**Dataset items**
========================================
(** * Banshie trading bot: indicator engine, signal synthesis, DCA scheduler
      and position ledger.

    Shallow embedding of the Convex backend functions
      - actions/analytics  (calculateTechnicalIndicators,
                            calculateTokenIndicators, calculateSMA, ...,
                            generateTradingSignals),
      - actions/dca        (executeScheduledStrategies, processValueAveraging,
                            weekendBoost, checkStrategyConditions, ...),
      - mutations/trading  (placeTrade, updatePosition, handleCompletedOrder),
      - queries/portfolio  (getPosition) and queries/prices (getPriceHistory),
    over IEEE 754 binary64 numbers and the tables of the schema, together
    with the properties stated about them. *)

From Stdlib Require Import ZArith QArith List Bool String Lia.
From Stdlib Require Import Floats.SpecFloat.
Import ListNotations.

Local Open Scope Z_scope.

(* ================================================================== *)
(** ** JavaScript values used by the backend *)
(* ================================================================== *)

Module JS.

(** A JavaScript [number] is an IEEE 754 binary64 value: 53 bits of
    precision, exponents up to 1024, the two zeros, the two infinities and
    NaN.  Every operation rounds to nearest, ties to even, as the language
    prescribes; the model is the executable specification of binary
    floating-point arithmetic of the Standard Library. *)
Definition number : Type := spec_float.

Definition prec : Z := 53.
Definition emax : Z := 1024.

Definition NaN : number := S754_nan.
Definition PosInf : number := S754_infinity false.
Definition NegInf : number := S754_infinity true.

(** The number an integer literal, or an integer such as a length or a
    clock reading, stands for. *)
Definition num (z : Z) : number := binary_normalize prec emax z 0 false.

Definition neg (a : number) : number := SFopp a.
Definition add (a b : number) : number := SFadd prec emax a b.
Definition sub (a b : number) : number := SFsub prec emax a b.
Definition mul (a b : number) : number := SFmul prec emax a b.
Definition div (a b : number) : number := SFdiv prec emax a b.

(** A decimal literal [m / scale] with [scale] a power of ten, such as
    [0.8 = dec 8 10]: the binary64 value nearest to the quotient. *)
Definition dec (m scale : Z) : number := div (num m) (num scale).

(** [a < b], [a > b], [a <= b], [a >= b] and [a === b]; every comparison
    with NaN is false and the two zeros are equal. *)
Definition lt (a b : number) : bool := SFltb a b.
Definition gt (a b : number) : bool := lt b a.
Definition le (a b : number) : bool := SFleb a b.
Definition ge (a b : number) : bool := le b a.
Definition strict_eq (a b : number) : bool := SFeqb a b.

(** ToBoolean on a number: the zeros and NaN are falsy. *)
Definition truthy (a : number) : bool :=
  match a with
  | S754_zero _ | S754_nan => false
  | _ => true
  end.

(** ToBoolean on [number | null]. *)
Definition truthy_opt (a : option number) : bool :=
  match a with
  | Some x => truthy x
  | None => false
  end.

(** [a || d] on [number | null | undefined]. *)
Definition or_default (a : option number) (d : number) : number :=
  match a with
  | Some x => if truthy x then x else d
  | None => d
  end.

Definition abs (a : number) : number := SFabs a.

(** [Math.max] and [Math.min] of two arguments: NaN if either is NaN, and
    +0 counts as greater than -0. *)
Definition max2 (a b : number) : number :=
  match a, b with
  | S754_nan, _ | _, S754_nan => NaN
  | S754_zero sa, S754_zero sb => S754_zero (sa && sb)
  | _, _ => if lt a b then b else a
  end.

Definition min2 (a b : number) : number :=
  match a, b with
  | S754_nan, _ | _, S754_nan => NaN
  | S754_zero sa, S754_zero sb => S754_zero (sa || sb)
  | _, _ => if lt b a then b else a
  end.

(** [Math.max(...xs)] and [Math.min(...xs)]; on no argument they are
    [-Infinity] and [Infinity]. *)
Definition max_of (xs : list number) : number := fold_left max2 xs NegInf.
Definition min_of (xs : list number) : number := fold_left min2 xs PosInf.

(** [Math.pow(a, 2)], taken as the correctly rounded square. *)
Definition square (a : number) : number := mul a a.

(** [xs.reduce((a, b) => a + b, 0)]. *)
Definition sum (xs : list number) : number := fold_left add xs (num 0).

(** The number that [parseFloat] reads back from [a.toString()]: [a]
    itself, except that [-0] is written as ["0"]. *)
Definition reread (a : number) : number :=
  match a with
  | S754_zero _ => S754_zero false
  | _ => a
  end.

(** The exact value of a finite number. *)
Definition value (a : number) : option Q :=
  match a with
  | S754_zero _ => Some 0%Q
  | S754_finite s m e =>
      Some (inject_Z (cond_Zopp s (Z.pos m)) * Qpower 2 e)%Q
  | _ => None
  end.

(** *** Arrays *)

Definition len {A} (xs : list A) : Z := Z.of_nat (List.length xs).

(** Relative index of [slice]: a negative index counts from the end. *)
Definition rel_index (n i : Z) : Z :=
  if i <? 0 then Z.max (n + i) 0 else Z.min i n.

(** [xs.slice(start, stop)]. *)
Definition slice {A} (xs : list A) (start stop : Z) : list A :=
  let k := rel_index (len xs) start in
  let e := rel_index (len xs) stop in
  firstn (Z.to_nat (e - k)) (skipn (Z.to_nat k) xs).

(** [xs.slice(start)]. *)
Definition slice_from {A} (xs : list A) (start : Z) : list A :=
  skipn (Z.to_nat (rel_index (len xs) start)) xs.

(** [xs[i]] in a numeric context: a missing element is [undefined], which
    arithmetic and comparisons read as [NaN]. *)
Definition idx (xs : list number) (i : Z) : number :=
  if i <? 0 then NaN else nth (Z.to_nat i) xs NaN.

(** [xs.slice(-1)[0]]. *)
Definition last_of (xs : list number) : number := idx (slice_from xs (-1)) 0.

(** The values taken by [i] in [for (let i = a; i < b; i++)]. *)
Definition range (a b : Z) : list Z :=
  map (fun k => a + Z.of_nat k) (seq 0 (Z.to_nat (b - a))).

End JS.

Import JS.

(* ================================================================== *)
(** ** actions/analytics: the indicator engine *)
(* ================================================================== *)

Module Indicators.

(** One row of [priceHistory.data]; each field is the [parseFloat] of the
    stored string. *)
Record PricePoint : Type := {
  close : number;
  volume : number;
  high : number;
  low : number
}.

Record MACD : Type := {
  macd : number;
  signal : number;
  histogram : number
}.

Record Stochastic : Type := { k : number; d : number }.

Record Bollinger : Type := {
  upper : number;
  middle : number;
  lower : number;
  bandwidth : number
}.

Record PivotPoints : Type := {
  pivot : number;
  resistance1 : number;
  resistance2 : number;
  resistance3 : number;
  support1 : number;
  support2 : number;
  support3 : number
}.

Inductive Overall : Type := bullish | bearish | neutral.

Record SignalEntry : Type := {
  entry_type : string;
  entry_signal : string;
  entry_strength : string
}.

Record Signals : Type := {
  overall : Overall;
  strength : Z;
  signals : list SignalEntry
}.

(** Simple Moving Average. *)
Definition calculateSMA (prices : list number) (period : Z) : option number :=
  if len prices <? period then None
  else
    let slice := slice_from prices (- period) in
    let sum := JS.sum slice in
    Some (div sum (num period)).

(** Exponential Moving Average. *)
Definition calculateEMA (prices : list number) (period : Z) : option number :=
  if len prices <? period then None
  else
    let multiplier := div (num 2) (add (num period) (num 1)) in
    Some (fold_left
            (fun ema i =>
               add (mul (idx prices i) multiplier)
                   (mul ema (sub (num 1) multiplier)))
            (range 1 (len prices))
            (idx prices 0)).

(** MACD; the signal line is the 9-period EMA of the MACD line recomputed
    on every prefix of at least 26 prices. *)
Definition calculateMACD (prices : list number) : option MACD :=
  match calculateEMA prices 12, calculateEMA prices 26 with
  | Some ema12, Some ema26 =>
      if negb (truthy ema12) || negb (truthy ema26) then None
      else
        let macdLine := sub ema12 ema26 in
        let macdHistory :=
          flat_map
            (fun i =>
               let slice := slice prices 0 i in
               match calculateEMA slice 12, calculateEMA slice 26 with
               | Some ema12_slice, Some ema26_slice =>
                   if truthy ema12_slice && truthy ema26_slice
                   then [sub ema12_slice ema26_slice] else []
               | _, _ => []
               end)
            (range 26 (len prices + 1)) in
        let signalLine := or_default (calculateEMA macdHistory 9) (num 0) in
        Some {| macd := macdLine;
                signal := signalLine;
                histogram := sub macdLine signalLine |}
  | _, _ => None
  end.

(** The array [changes] of [calculateRSI]. *)
Definition price_changes (prices : list number) : list number :=
  map (fun i => sub (idx prices i) (idx prices (i - 1)))
      (range 1 (len prices)).

(** RSI (Relative Strength Index). *)
Definition calculateRSI (prices : list number) (period : Z) : option number :=
  if len prices <? period + 1 then None
  else
    let changes := price_changes prices in
    let gains := map (fun c => if gt c (num 0) then c else num 0) changes in
    let losses := map (fun c => if lt c (num 0) then abs c else num 0) changes in
    let avgGain := div (JS.sum (slice_from gains (- period))) (num period) in
    let avgLoss := div (JS.sum (slice_from losses (- period))) (num period) in
    if strict_eq avgLoss (num 0) then Some (num 100)
    else
      let rs := div avgGain avgLoss in
      Some (sub (num 100) (div (num 100) (add (num 1) rs))).

(** Stochastic Oscillator. *)
Definition calculateStochastic (highs lows closes : list number) (period : Z)
  : option Stochastic :=
  if len highs <? period then None
  else
    let highestHigh := max_of (slice_from highs (- period)) in
    let lowestLow := min_of (slice_from lows (- period)) in
    let currentClose := last_of closes in
    let k := mul (div (sub currentClose lowestLow)
                      (sub highestHigh lowestLow)) (num 100) in
    let kValues :=
      map (fun i =>
             let periodHigh := max_of (slice highs (i - period + 1) (i + 1)) in
             let periodLow := min_of (slice lows (i - period + 1) (i + 1)) in
             mul (div (sub (idx closes i) periodLow)
                      (sub periodHigh periodLow)) (num 100))
          (range (period - 1) (len highs)) in
    let d := div (JS.sum (slice_from kValues (-3))) (num 3) in
    Some {| k := k; d := d |}.

(** Williams %R. *)
Definition calculateWilliamsR (highs lows closes : list number) (period : Z)
  : option number :=
  if len highs <? period then None
  else
    let highestHigh := max_of (slice_from highs (- period)) in
    let lowestLow := min_of (slice_from lows (- period)) in
    let currentClose := last_of closes in
    Some (mul (div (sub highestHigh currentClose)
                   (sub highestHigh lowestLow)) (num (-100))).

(** Average True Range. *)
Definition calculateATR (highs lows closes : list number) (period : Z)
  : option number :=
  if len highs <? period + 1 then None
  else
    let trueRanges :=
      map (fun i =>
             let tr1 := sub (idx highs i) (idx lows i) in
             let tr2 := abs (sub (idx highs i) (idx closes (i - 1))) in
             let tr3 := abs (sub (idx lows i) (idx closes (i - 1))) in
             max_of [tr1; tr2; tr3])
          (range 1 (len highs)) in
    calculateSMA trueRanges period.

(** On-Balance Volume. *)
Definition calculateOBV (prices volumes : list number) : number :=
  fold_left
    (fun obv i =>
       if gt (idx prices i) (idx prices (i - 1)) then add obv (idx volumes i)
       else if lt (idx prices i) (idx prices (i - 1))
            then sub obv (idx volumes i)
            else obv)
    (range 1 (len prices))
    (num 0).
========================================
**PROBLEM**
Exactly the lines above from the one with "Local Open Scope Z_scope." to the one with "Definition number : Type := spec_float.", both included, are to be quoted; leave the rest out.

**ANSWER FOR THE TASK**
Local Open Scope Z_scope.

(* ================================================================== *)
(** ** JavaScript values used by the backend *)
(* ================================================================== *)

Module JS.

(** A JavaScript [number] is an IEEE 754 binary64 value: 53 bits of
    precision, exponents up to 1024, the two zeros, the two infinities and
    NaN.  Every operation rounds to nearest, ties to even, as the language
    prescribes; the model is the executable specification of binary
    floating-point arithmetic of the Standard Library. *)
Definition number : Type := spec_float.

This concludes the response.